Week 1: Foundations & Fitness Base

Set standards; build aerobic base via the ball.

🏠 Establish a sleep + hydration routine for the season.

Week 2: Possession & Shape

Keep the ball with good positional structure.

🏠 Watch a match and track one player's positioning off the ball.

Week 3: Building from the Back

Play out under pressure with purpose.

🏠 Study how a pro team builds out vs a press.

Week 4: Pressing & Defensive Shape

Press as a unit off triggers; stay compact.

🏠 Identify your team's pressing triggers.

Week 5: Transitions

Win the first 5 seconds after a turnover.

🏠 Speed/agility ladder work, 2x this week.
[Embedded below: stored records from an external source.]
(** Modelled from the spec: [Tooltip.Layout] of this package (wid/tooltip.go
    is not among the embedded files; [ButtonDef.Layout] returns its result).
    The spec has every measure+paint call return a concrete size with
    [min <= size <= max] componentwise, a requested size outside [min; max]
    being clamped silently to the nearest valid value: the tooltip lays out
    the widget it wraps and returns the size that widget asks for, clamped
    to the constraints. *)
Definition TooltipLayoutSpec (gtx : Context) (tip : option string) (w : Widget)
  : list Op * Dimensions :=
  let r := w gtx in
  (fst r,
   {| Size := Pt (clampZ (X (Min (Cs gtx))) (X (Max (Cs gtx))) (X (Size (snd r))))
                 (clampZ (Y (Min (Cs gtx))) (Y (Max (Cs gtx))) (Y (Size (snd r)))) |}).

(* ------------------------------------------------------------------ *)
(** ** The demo program *)

Module demo.

(** [app.WindowMode] *)
Inductive WindowMode := Windowed | Fullscreen.

(** The globals the frame handler reads and writes; [TextSize] is
    [currentTheme.TextSize], [winOptions] lists the modes passed to
    [win.Option], in order, and [setups] counts the calls of [setup]. *)
Record Globals := {
  mode : string;
  fontSize : string;
  oldMode : string;
  oldFontSize : string;
  oldWindowSize : Point;
  TextSize : Value;
  winOptions : list WindowMode;
  setups : nat
}.

(** [modeFromString(s)]: the switch tests the global [mode]. *)
Definition modeFromString (g : Globals) (s : string) : WindowMode :=
  if String.eqb (mode g) "fullscreen" then Fullscreen
  else if String.eqb (mode g) "default" then Windowed
  else Windowed.

(** [updateMode()] *)
Definition updateMode (g : Globals) : Globals :=
  if negb (String.eqb (mode g) (oldMode g)) then
    {| mode := mode g; fontSize := fontSize g; oldMode := mode g;
       oldFontSize := oldFontSize g; oldWindowSize := oldWindowSize g;
       TextSize := TextSize g;
       winOptions := winOptions g ++ [modeFromString g (mode g)];
       setups := setups g |}
  else g.

(** [setup()]: builds the widget tree of the current page and hands it
    to package [wid]; it assigns none of the globals above, so only the
    call is counted. *)
Definition setup (g : Globals) : Globals :=
  {| mode := mode g; fontSize := fontSize g; oldMode := oldMode g;
     oldFontSize := oldFontSize g; oldWindowSize := oldWindowSize g;
     TextSize := TextSize g; winOptions := winOptions g; setups := S (setups g) |}.

(** The text size chosen by the [switch fontSize] for a window of
    height [y]. *)
Definition textSizeFor (g : Globals) (y : Z) : Value :=
  if String.eqb (fontSize g) "medium" || String.eqb (fontSize g) "Medium"
  then unitDp (inject_Z y / 60)
  else if String.eqb (fontSize g) "large" || String.eqb (fontSize g) "Large"
  then unitDp (inject_Z y / 45)
  else if String.eqb (fontSize g) "small" || String.eqb (fontSize g) "Small"
  then unitDp (inject_Z y / 80)
  else TextSize g.

(** The test at the head of [handleFrameEvents]. *)
Definition changed (g : Globals) (size : Point) : bool :=
  negb (X (oldWindowSize g) =? X size)%Z
  || negb (Y (oldWindowSize g) =? Y size)%Z
  || negb (String.eqb (mode g) (oldMode g))
  || negb (String.eqb (fontSize g) (oldFontSize g)).

(** The [if] block at the head of [handleFrameEvents(e)], for a frame
    event of size [size]. *)
Definition rebuildIfChanged (g : Globals) (size : Point) : Globals :=
  if changed g size then
    let g := {| mode := mode g; fontSize := fontSize g; oldMode := oldMode g;
                oldFontSize := fontSize g; oldWindowSize := size;
                TextSize := textSizeFor g (Y size);
                winOptions := winOptions g; setups := setups g |} in
    setup (updateMode g)
  else g.
(** *** A concrete store

    The certificate in hand is for [example.com] and [www.example.com].
    The store's first page is full of records for another name; its second
    page is given.  Detail queries answer by record id: 7 has the content
    in hand, 9 has no detail record, any other id has other content. *)

Definition asciiLower (c : ascii) : ascii :=
  let n := nat_of_ascii c in
  if ((65 <=? n) && (n <=? 90))%nat then ascii_of_nat (n + 32) else c.

(** A stand-in for [strings.EqualFold] on ASCII strings. *)
Fixpoint asciiEqualFold (s t : string) : bool :=
  match s, t with
  | EmptyString, EmptyString => true
  | String a s', String b t' =>
      Ascii.eqb (asciiLower a) (asciiLower b) && asciiEqualFold s' t'
  | _, _ => false
  end.

Definition example_cert : x509Certificate :=
  {| Subject_CommonName := "Example.com";
     DNSNames := ["example.com"; "www.example.com"];
     NotBefore := time_Unix 1700000000;
     NotAfter := time_Unix 1707776000 |}.

Definition example_parse (certPEM : string) : error + x509Certificate :=
  inr example_cert.

Definition same_record (id : Z) : CertRecord :=
  {| rec_Id := id; CN := "example.com";
     SANs := ["example.com"; "www.example.com"];
     IssueTime := 1700000000; ExpiresTime := 1707776000 |}.

Definition swapped_record (id : Z) : CertRecord :=
  {| rec_Id := id; CN := "example.com";
     SANs := ["www.example.com"; "example.com"];
     IssueTime := 1700000000; ExpiresTime := 1707776000 |}.

Definition other_record (id : Z) : CertRecord :=
  {| rec_Id := id; CN := "other.org"; SANs := ["other.org"];
     IssueTime := 1600000000; ExpiresTime := 1607776000 |}.

Definition example_detail (id : Z) : QueryCertResponse :=
  if id =? 9 then {| query_ReturnObj := Some {| Result := None |} |}
  else {| query_ReturnObj := Some {| Result := Some
           {| Id := id; Name := "stored-cert";
              Certs := if id =? 7 then "CERT" else "ANOTHER CERT" |} |} |}.

Definition example_env (page2 : list CertRecord) : Env :=
  {| ctx_Err := fun _ => None;
     ListCerts := fun req =>
       match Page req with
       | Some 1 => inr {| list_ReturnObj :=
                            Some {| Results := repeat (other_record 1) 1000 |} |}
       | Some 2 => inr {| list_ReturnObj := Some {| Results := page2 |} |}
       | _ => inr {| list_ReturnObj := None |}
       end;
     QueryCert := fun req =>
       match query_Id req with
       | Some id => inr (example_detail id)
       | None => inl (ErrNew "missing id")
       end;
     CreateCert := fun _ =>
       inr {| create_ReturnObj := Some {| create_Id := 900 |} |};
     now_UnixMilli := 1700000000123 |}.

(** The first page of the example store is full and without a match. *)
Ltac first_page_full :=
  intros k Hk; assert (k = 0%nat) by lia; subst k;
  split; [reflexivity | vm_compute; reflexivity].

Lemma metadata_prefilter_short_circuits_witness :
  scanRecords asciiEqualFold String.eqb (example_env []) "CERT" example_cert
    [swapped_record 7; same_record 7]
  = scanRecords asciiEqualFold String.eqb (example_env []) "CERT" example_cert
      [same_record 7].
Proof.
  apply (proj1 (proj2 (metadata_prefilter_short_circuits asciiEqualFold
           String.eqb (example_env []) "CERT" example_cert (swapped_record 7)
           [same_record 7]))).
  simpl. discriminate.
Defined.

Lemma nil_detail_is_dereferenced_witness :
  outcome (Upload asciiEqualFold example_parse String.eqb
             (example_env [same_record 8; same_record 9; same_record 7])
             2 "CERT" "KEY") = Panic.
Proof.
  apply (nil_detail_is_dereferenced asciiEqualFold example_parse String.eqb
           (example_env [same_record 8; same_record 9; same_record 7])
           2 1 "CERT" "KEY" example_cert
           {| list_ReturnObj := Some {| Results :=
                [same_record 8; same_record 9; same_record 7] |} |}
           {| Results := [same_record 8; same_record 9; same_record 7] |}
           [same_record 8] [same_record 7] (same_record 9) (example_detail 9));
    try reflexivity.
  - first_page_full.
  - right. eexists. split; reflexivity.
  - lia.
Defined.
Week 6: Attacking Patterns

Create and finish chances through structure.

🏠 Extra finishing reps — 40 shots, both feet.

Week 7: Switching Play

Move the opposition by changing the point of attack.

🏠 Practice long, accurate switches with a teammate.

Week 8: Game Intelligence Under Pressure

Make the right decision when it's hard.

🏠 Review one of your own match clips for decisions.

Week 9: Set Pieces & Details

Win the margins — set-piece roles and discipline.

🏠 Know your set-piece responsibilities cold.

Week 10: Peak & Compete

Bring it together; perform and reflect.

🏠 Set 3 personal goals for the rest of the season.